In my prototype, I have written a POP3 client which fetches all newly delivered mail (currently from a test Gmail account). My service processes each new mail and attachments, and immediately removes it from the email server.
I could certainly outsource to an email service with POP3 and be done with it. The problem is cost. Most services I have seen provide much more than I need, and they charge per account. I expect to have many accounts and low traffic volume.
So I'm leaning towards hosting email receipt myself. I am open to Windows or Linux. The code that processes incoming emails runs on Windows, but I have other services running on Linux. I have seen a number of open source and free email servers, such as hMailServer and MailEnable (Windows) and qmail, Postfix and exim (Linux).
I guess I have a slight preference towards Linux because of lower hosting costs, but if a Windows service can provide cleaner integration, that might be worth it. As far as features, I would like to have some spam filtering, but it's is not a huge priority. POP3 is adequate for retrieval, but a more direct API would be nice. I will need some kind of API for programmatically provisioning new accounts.
All suggestions are appreciated. Do you know how others implement this kind of service?
UPDATE: I ended up using hMailServer, which is a free mail server that runs on Windows.

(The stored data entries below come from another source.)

(* ===== verification/TreiberStack.v ===== *)
(** * The lock-free Treiber stack ([data_structure/concurrent/TreiberStack.hpp])

    Any number of threads call [push] and [try_pop] on one object.  The model
    interleaves their atomic accesses: each operation is a program counter type
    and a step function that performs one access of the shared state (one load,
    store, [compare_exchange_weak] or [fetch_add], one read or write of a node's
    optional), so every schedule of the threads is an execution.  Words are 64-bit
    integers, a 48-bit address with a 16-bit tag above it; addresses come from an
    allocator that returns any fresh user-space address; a weak
    compare-exchange may fail spuriously; constructors and [new] may throw.

    Executions are sequentially consistent. *)

From stdpp Require Import functions.
From S2P Require Import Prelude.

Local Open Scope Z_scope.

(** ** Packed pointers *)
Definition kPtrMask : Z := 0x0000FFFFFFFFFFFF.
Definition kTagShift : Z := 48.
Definition u16 (z : Z) : Z := z mod 2 ^ 16.

Definition pack_ptr (ptr tag : Z) : Z := Z.lor ptr (Z.shiftl tag kTagShift).
Definition unpack_ptr (tagged : Z) : Z := Z.land tagged kPtrMask.
Definition unpack_tag (tagged : Z) : Z := u16 (Z.shiftr tagged kTagShift).

(** ** The shared object

    The store holds every node ever allocated: nodes are deleted only by
    [destroy_all_nodes], which is not concurrent with the operations. *)
Record Node (T : Type) := mkNode { value : option T; next : Z }.
Arguments mkNode {T} value next.
Arguments value {T} n.
Arguments next {T} n.
(* ===== verification/TopologicalSort.v ===== *)
(** * Topological sorting

    Models [data_structure/graph/algorithm/TopologicalSort.cc]: the depth-first
    [sort] and Kahn's [sortKahn].  The recursion of [dfsTopo] is as deep as there
    are nodes at most, and Kahn's loop runs once per node: the number of nodes
    plus one is enough fuel for both.  Both return a topological order of all the
    nodes or, exactly when the graph has a cycle, the flag and no order. *)

From stdpp Require Import relations.
From S2P Require Import Prelude Graph.
Local Open Scope Z_scope.

Record TopologicalSortResult := mkTopo { order : list Z; has_cycle : bool }.

Implicit Types (g : Graph) (u v : Z) (st ord : list Z).

(** ** Depth-first sort *)

(** The loop of [dfsTopo] over the edges of a node; [dfs] is the recursive call. *)
Fixpoint visit_edges (dfs : Z -> list Z -> list Z -> outcome (bool * list Z * list Z))
    (edges : list Edge) st ord : outcome (bool * list Z * list Z) :=
  match edges with
  | [] => Ret (true, st, ord)
  | e :: edges =>
    let v := to_ e in
    sv ← vgetz st v;
    if decide (sv = 1) then Ret (false, st, ord) else
    if decide (sv = 0) then
      '(ok, st, ord) ← dfs v st ord;
      if negb ok then Ret (false, st, ord) else visit_edges dfs edges st ord
    else visit_edges dfs edges st ord
  end.

Fixpoint dfsTopo (fuel : nat) g u st ord : outcome (bool * list Z * list Z) :=
  match fuel with
  | O => NoFuel
  | S fuel =>
    st ← vsetz st u 1;
    edges ← getAdjList g u;
    '(ok, st, ord) ← visit_edges (dfsTopo fuel g) edges st ord;
    if negb ok then Ret (false, st, ord) else
    st ← vsetz st u 2;
    Ret (true, st, ord ++ [u])
  end.

Fixpoint sort_loop g (todo : list Z) st ord : outcome TopologicalSortResult :=
  match todo with
  | [] => Ret (mkTopo (rev ord) false)
  | i :: todo =>
    si ← vgetz st i;
    if decide (si = 0) then
      '(ok, st, ord) ← dfsTopo (S (Z.to_nat (getNodeCount g))) g i st ord;
      if negb ok then Ret (mkTopo [] true) else sort_loop g todo st ord
    else sort_loop g todo st ord
  end.

Definition sort g : outcome TopologicalSortResult :=
  let n := getNodeCount g in
  sort_loop g (seqZ 0 n) (replicate (Z.to_nat n) 0) [].

(** ** Kahn's algorithm *)
Fixpoint count_edges (edges : list Edge) (in_degree : list Z) : outcome (list Z) :=
  match edges with
  | [] => Ret in_degree
  | e :: edges =>
    d ← vgetz in_degree (to_ e);
    d ← add32 d 1;
    in_degree ← vsetz in_degree (to_ e) d;
    count_edges edges in_degree
  end.

Fixpoint count_in_degrees g (us : list Z) (in_degree : list Z) : outcome (list Z) :=
  match us with
  | [] => Ret in_degree
  | u :: us =>
    edges ← getAdjList g u; in_degree ← count_edges edges in_degree; count_in_degrees g us in_degree
  end.

Fixpoint queue_sources (todo : list Z) (in_degree : list Z) (q : list Z) : outcome (list Z) :=
  match todo with
  | [] => Ret q
  | i :: todo =>
    d ← vgetz in_degree i;
    queue_sources todo in_degree (if decide (d = 0) then q ++ [i] else q)
  end.

Fixpoint remove_edges (edges : list Edge) (in_degree : list Z) (q : list Z) : outcome (list Z * list Z) :=
  match edges with
  | [] => Ret (in_degree, q)
  | e :: edges =>
    let v := to_ e in
    d ← vgetz in_degree v;
    d ← add32 d (-1);
    in_degree ← vsetz in_degree v d;
    remove_edges edges in_degree (if decide (d = 0) then q ++ [v] else q)
  end.

Fixpoint kahn_loop (fuel : nat) g (in_degree q ord : list Z) (visited_count : Z) : outcome (list Z * Z) :=
  match fuel with
  | O => NoFuel
  | S fuel =>
    match q with
    | [] => Ret (ord, visited_count)
    | u :: q =>
      visited_count ← add32 visited_count 1;
      edges ← getAdjList g u;
      '(in_degree, q) ← remove_edges edges in_degree q;
      kahn_loop fuel g in_degree q (ord ++ [u]) visited_count
    end
  end.
Lemma bellman_ford_ok g s W : wf_graph g -> node g s -> weights_fit g W -> no_negative_cycle g (eq s) ->
  exists d p, shortestPath g s = Ret (mkShortest s (-1) d p) /\ bf_inv g (eq s) true d (Some p) /\ complete g (eq s) (pred (length (adj_list_ g))) d.
Proof.
  intros Hwf Hs HW Hneg. pose proof (wf_nodes _ Hwf) as Hn. pose proof Hs as Hs'. unfold node in Hs'.
  unfold shortestPath, getNodeCount. rewrite decide_False by lia.
  rewrite (set_at g Hwf) by (done || rewrite length_replicate; lia). ret_step.
  pose proof (start_inv g s Hwf Hs) as Hi. set (d0 := <[_ := 0]> _) in *.
  destruct (relax_rounds_spec g Hwf (eq s) true W HW Hneg (Z.to_nat (num_nodes_ g - 1)) 0 d0 _ Hi) as (d & prev & conv & Hr & Hi' & Hc);
    [by eapply complete_start|lia|].
  rewrite Hr. ret_step. replace (0 + Z.to_nat (num_nodes_ g - 1))%nat with (pred (length (adj_list_ g))) in Hc by lia.
  pose proof (bf_prev _ _ _ _ _ Hi') as Hp. destruct prev as [p|]; [|done]. by exists d, p.
Qed.

(** from a node of a graph without a negative cycle within its reach, and with
    weights of which [n] together fit, [shortestPath] is defined, its distances are
    the least weights of walks from the source (and [INT32_MAX] where no walk
    leads), and [reconstructPath] returns the nodes of a walk of that weight. *)
Theorem bellman_ford_shortest g s W : wf_graph g -> node g s -> weights_fit g W -> no_negative_cycle g (eq s) ->
  exists r, shortestPath g s = Ret r /\ source r = s /\ length (distance r) = length (adj_list_ g) /\
    forall v, node g v -> is_distance g (eq s) v (at_node (distance r) v) /\
      exists path, reconstructPath r v = Ret path /\
        if decide (at_node (distance r) v = INT32_MAX) then path = []
        else wpath g (eq s) (rev path) v (at_node (distance r) v).
Proof.
  intros Hwf Hs HW Hneg. destruct (bellman_ford_ok g s W Hwf Hs HW Hneg) as (d & p & -> & Hi & Hc). eexists. split; [done|]. split; [done|].
  split; [apply (bf_len _ _ _ _ _ Hi)|]. intros v Hv. destruct (result_ok g s W d p v Hwf Hs HW Hneg Hi Hc Hv) as [Hdist Hpath]. split; [exact Hdist|exact (Hpath (-1))].
Qed.
(** The move constructor and assignment: the new map and what is left of [other]. *)
Definition move other : RobinHoodHashMap K V D * RobinHoodHashMap K V D :=
  (copy other, mkRobinHood [] 0 0 (max_load_factor_ other)).
(** ** Capacities are powers of two *)

Lemma next_power_of_two_spec n : (n <= 2 ^ 63)%Z -> next_power_of_two n = (2 ^ Z.log2_up n)%Z.
Proof.
  intros Hn. unfold next_power_of_two. case_decide as H1; [by rewrite Z.log2_up_eqn0 by lia|].
  rewrite smear_all, decide_False, Z.log2_up_eqn by lia. change (Z.pred n) with (n - 1)%Z.
  rewrite Z.ones_equiv, <- Z.add_1_r, Z.add_1_r, Z.succ_pred. rewrite Z.add_1_r. apply u64_small. split; [apply Z.pow_nonneg; lia|].
  assert (Z.log2 (n - 1) < 63)%Z by (apply Z.log2_lt_pow2; lia). apply Z.pow_lt_mono_r; lia.
Qed.

(** The number of slots and the mask of a table. *)
Record pow_mask (cap : nat) (mask : Z) : Prop := {
  pm_pow : exists k : nat, (k < 32) /\ cap = 2 ^ k;
  pm_mask : mask = (Z.of_nat cap - 1)%Z;
  pm_min : 8 <= cap;
}.

Lemma pm_two cap mask : pow_mask cap mask -> 2 <= cap.
Proof. intros Hpm. pose proof (pm_min _ _ Hpm). lia. Qed.

Lemma land_mask cap mask n : pow_mask cap mask -> (0 <= n)%Z -> Z.land n mask = (n mod Z.of_nat cap)%Z.
Proof.
  intros [(k & Hk & ->) -> _] Hn. rewrite Nat2Z.inj_pow. change (Z.of_nat 2) with 2%Z.
  rewrite <- Z.land_ones by lia. by rewrite Z.ones_equiv.
Qed.

Lemma cap_small cap mask : pow_mask cap mask -> (Z.of_nat cap <= 2 ^ 31)%Z.
Proof.
  intros [(k & Hk & ->) _ _]. rewrite Nat2Z.inj_pow. change (Z.of_nat 2) with 2%Z. apply Z.pow_le_mono_r; lia.
Qed.

(** Distances stay below the number of slots. *)
Lemma inc32_cap cap mask d : pow_mask cap mask -> S d < cap -> inc32 d = Ret (S d).
Proof. intros Hpm Hd. apply inc32_lt. pose proof (cap_small _ _ Hpm). unfold INT32_MAX. lia. Qed.

Lemma next_index_mod cap mask idx : pow_mask cap mask -> idx < cap -> next_index mask idx = (idx + 1) mod cap.
Proof.
  intros Hpm Hi. pose proof (cap_small _ _ Hpm). unfold next_index.
  rewrite u64_small by lia. rewrite (land_mask cap) by (done || lia).
  replace (Z.of_nat idx + 1)%Z with (Z.of_nat (idx + 1)) by lia. by rewrite <- Nat2Z.inj_mod, Nat2Z.id.
Qed.

Lemma next_index_wrap cap mask h d :
  pow_mask cap mask -> next_index mask ((h + d) mod cap) = (h + S d) mod cap.
Proof.
  intros Hpm. pose proof (pm_two _ _ Hpm). rewrite (next_index_mod cap) by (done || (apply wrap_lt; lia)).
  rewrite Nat.Div0.add_mod_idemp_l. f_equal. lia.
Qed.

(** The distance from one cell to another. *)
Lemma wrap_distance h c j : h < c -> j < c -> exists m, m < c /\ (h + m) mod c = j.
Proof.
  intros Hh Hj. destruct (decide (h <= j)) as [Hle|Hgt].
  - exists (j - h). split; [lia|]. rewrite wrap by lia. rewrite decide_True by lia. lia.
  - exists (j + c - h). split; [lia|]. rewrite wrap by lia. rewrite decide_False by lia. lia.
Qed.

Context `{!Countable K}.

Lemma ideal_lt cap mask k : pow_mask cap mask -> ideal_index mask k < cap.
Proof.
  intros Hpm. unfold ideal_index. pose proof (pm_two _ _ Hpm).
  assert (0 <= u64 (hasher k))%Z by (apply Z.mod_pos_bound; lia).
  rewrite (land_mask cap) by done. pose proof (Z.mod_pos_bound (u64 (hasher k)) (Z.of_nat cap)). lia.
Qed.

(** ** What is stored *)
Definition stored s : option (K * V) := if decide (occupied s) then Some (key s, value s) else None.
Definition contents slots : list (K * V) := omap stored slots.

Lemma stored_occupied s : occupied s -> stored s = Some (key s, value s).
Proof. intros H. unfold stored. by rewrite decide_True. Qed.

Lemma stored_free s : ~ occupied s -> stored s = None.
Proof. intros H. unfold stored. by rewrite decide_False. Qed.

Lemma contents_app l1 l2 : contents (l1 ++ l2) = contents l1 ++ contents l2.
Proof. apply omap_app. Qed.

Lemma contents_cons s slots : contents (s :: slots) = option_list (stored s) ++ contents slots.
Proof. unfold contents. cbn. by destruct (stored s). Qed.

Lemma contents_used s slots : occupied s -> contents (s :: slots) = (key s, value s) :: contents slots.
Proof. intros Ho. rewrite contents_cons. by rewrite stored_occupied. Qed.

Lemma contents_unused s slots : ~ occupied s -> contents (s :: slots) = contents slots.
Proof. intros Ho. rewrite contents_cons. by rewrite stored_free. Qed.

Lemma contents_split slots i s :
  slots !! i = Some s -> contents slots ≡ₚ option_list (stored s) ++ contents (take i slots ++ drop (S i) slots).
Proof.
  intros Hs. rewrite <- (take_drop_middle _ _ _ Hs) at 1. rewrite !contents_app, contents_cons. apply Permutation_app_swap_app.
Qed.

Lemma contents_insert slots i s s' :
  slots !! i = Some s ->
  option_list (stored s) ++ contents (<[i := s']> slots) ≡ₚ option_list (stored s') ++ contents slots.
Proof.
  intros Hs. pose proof (lookup_lt_Some _ _ _ Hs) as Hlt.
  rewrite (contents_split slots i s Hs), (contents_split (<[i := s']> slots) i s') by (by rewrite list_lookup_insert_eq).
  rewrite take_insert_ge, drop_insert_lt by lia. rewrite !app_assoc. apply Permutation_app; [|done].
  apply Permutation_app_comm.
Qed.

Lemma elem_of_contents slots k v :
  (k, v) ∈ contents slots <-> exists i s, slots !! i = Some s /\ occupied s /\ key s = k /\ value s = v.
Proof.
  unfold contents. rewrite list_elem_of_omap. split.
  - intros (s & [i Hi]%list_elem_of_lookup & Hs). unfold stored in Hs. case_decide; [|done]. injection Hs as <- <-. eauto 10.
  - intros (i & s & Hi & Ho & <- & <-). exists s. split; [by eapply list_elem_of_lookup_2|]. by apply stored_occupied.
Qed.

Lemma contents_unique slots i j s s' :
  NoDup (contents slots).*1 -> slots !! i = Some s -> slots !! j = Some s' ->
  occupied s -> occupied s' -> key s = key s' -> i = j.
Proof.
  intros Hnd Hi Hj Ho Ho' Hk. destruct (decide (i = j)) as [|Hne]; [done|exfalso].
  pose proof (contents_insert slots i s (mkSlot EMPTY 0 (key s) (value s)) Hi) as Hp.
  rewrite (stored_occupied s), (stored_free (mkSlot EMPTY _ _ _)) in Hp by done. cbn in Hp.
  rewrite <- Hp in Hnd. cbn in Hnd. apply NoDup_cons in Hnd as [Hnot _]. apply Hnot.
  apply list_elem_of_fmap. exists (key s, value s'). split; [done|]. apply elem_of_contents.
  exists j, s'. rewrite list_lookup_insert_ne by done. eauto.
Qed.

Lemma free_slot slots : length (contents slots) < length slots -> exists j s, slots !! j = Some s /\ ~ occupied s.
Proof.
  induction slots as [|s slots IH]; cbn [length]; [lia|]. intros Hl.
  destruct (decide (occupied s)) as [Ho|Hn]; [|by exists 0, s].
  destruct IH as (j & s' & Hj & Hn); [|by exists (S j), s'].
  unfold contents in Hl. cbn [omap list_omap] in Hl. rewrite stored_occupied in Hl by done. cbn [length] in Hl. unfold contents. lia.
Qed.

(** ** The invariant of the slots

    An entry sits [psr] cells after its ideal one, and a cell after the ideal one
    is only used if the one before is, by an entry at most one cell closer. *)
Record tbl slots mask : Prop := {
  tbl_mask : pow_mask (length slots) mask;
  tbl_state : forall i s, slots !! i = Some s -> occupied s \/ state s = EMPTY;
  tbl_place : forall i s, slots !! i = Some s -> occupied s ->
    psr s < length slots /\ i = (ideal_index mask (key s) + psr s) mod length slots;
  tbl_order : forall i s', i < length slots -> slots !! ((i + 1) mod length slots) = Some s' -> occupied s' -> 0 < psr s' ->
    exists s, slots !! i = Some s /\ occupied s /\ psr s' <= S (psr s);
}.

Lemma tbl_lookup slots mask h d : tbl slots mask -> exists s, slots !! ((h + d) mod length slots) = Some s.
Proof. intros Ht. apply lookup_lt_is_Some. pose proof (pm_two _ _ (tbl_mask _ _ Ht)). apply wrap_lt. lia. Qed.

Lemma tbl_order_wrap slots mask h d s' :
  tbl slots mask -> slots !! ((h + S d) mod length slots) = Some s' -> occupied s' -> 0 < psr s' ->
  exists s, slots !! ((h + d) mod length slots) = Some s /\ occupied s /\ psr s' <= S (psr s).
Proof.
  intros Ht Hs. pose proof (pm_two _ _ (tbl_mask _ _ Ht)). apply (tbl_order _ _ Ht); [apply wrap_lt; lia|].
  rewrite Nat.Div0.add_mod_idemp_l. by replace (h + d + 1) with (h + S d) by lia.
Qed.

(** Before an entry that is [p] cells away from [h] no cell is closer to home. *)
Lemma chain_back slots mask h p s :
  tbl slots mask -> slots !! ((h + p) mod length slots) = Some s -> occupied s -> p <= psr s ->
  forall d, d <= p -> exists s', slots !! ((h + d) mod length slots) = Some s' /\ occupied s' /\ d <= psr s'.
Proof.
  intros Ht. revert s. induction p as [|p IH]; intros s Hs Ho Hp d Hd; [replace d with 0 by lia; eauto|].
  destruct (decide (d = S p)) as [->|]; [eauto|].
  destruct (tbl_order_wrap slots mask h p s Ht Hs Ho) as (s' & Hs' & Ho' & Hle); [lia|].
  apply (IH s'); [done|done|lia|lia].
Qed.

It seems to be quite mature and robust. It has a COM interop library which makes accessing emails, accounts, etc. from my .NET server app very easy indeed.
If you're going the host-your-own-email-server route, I would probably just use POSTFIX and pipe all your email to a PHP script, which processes the email.
Here's a quick'n dirty tutorial on setting up the email pipe if you're using cPanel:
http://kb.siteground.com/article/How_to_pipe_an_email_to_a_PHP_script.html
If not, here's how to do it:
http://answers.google.com/answers/threadview?id=562518
The bottom line is, you need to have an open SMTP connection to accept email. If you have your own server, then you can install a SMTP server on the machine. Usually, you have filesystem access to the location the email files are placed. Be sure to select a SMTP server that allows this, and that the email are in a format that you can parse.
Then, you can just monitor the file location for incoming emails.
If you can't pipe your emails (using the Postfix suggestion), and you don't have your own server (for example, on a shared hosting plan), then you will need to query a POP3 or IMAP mailbox server for your emails, and parse them accordingly.
I wanted to get emails in real time so I worked out my own solution with google app engine. I basically made a small dedicated google app engine app to receive and POST emails to my main site. That way I could avoid having to set up an email server.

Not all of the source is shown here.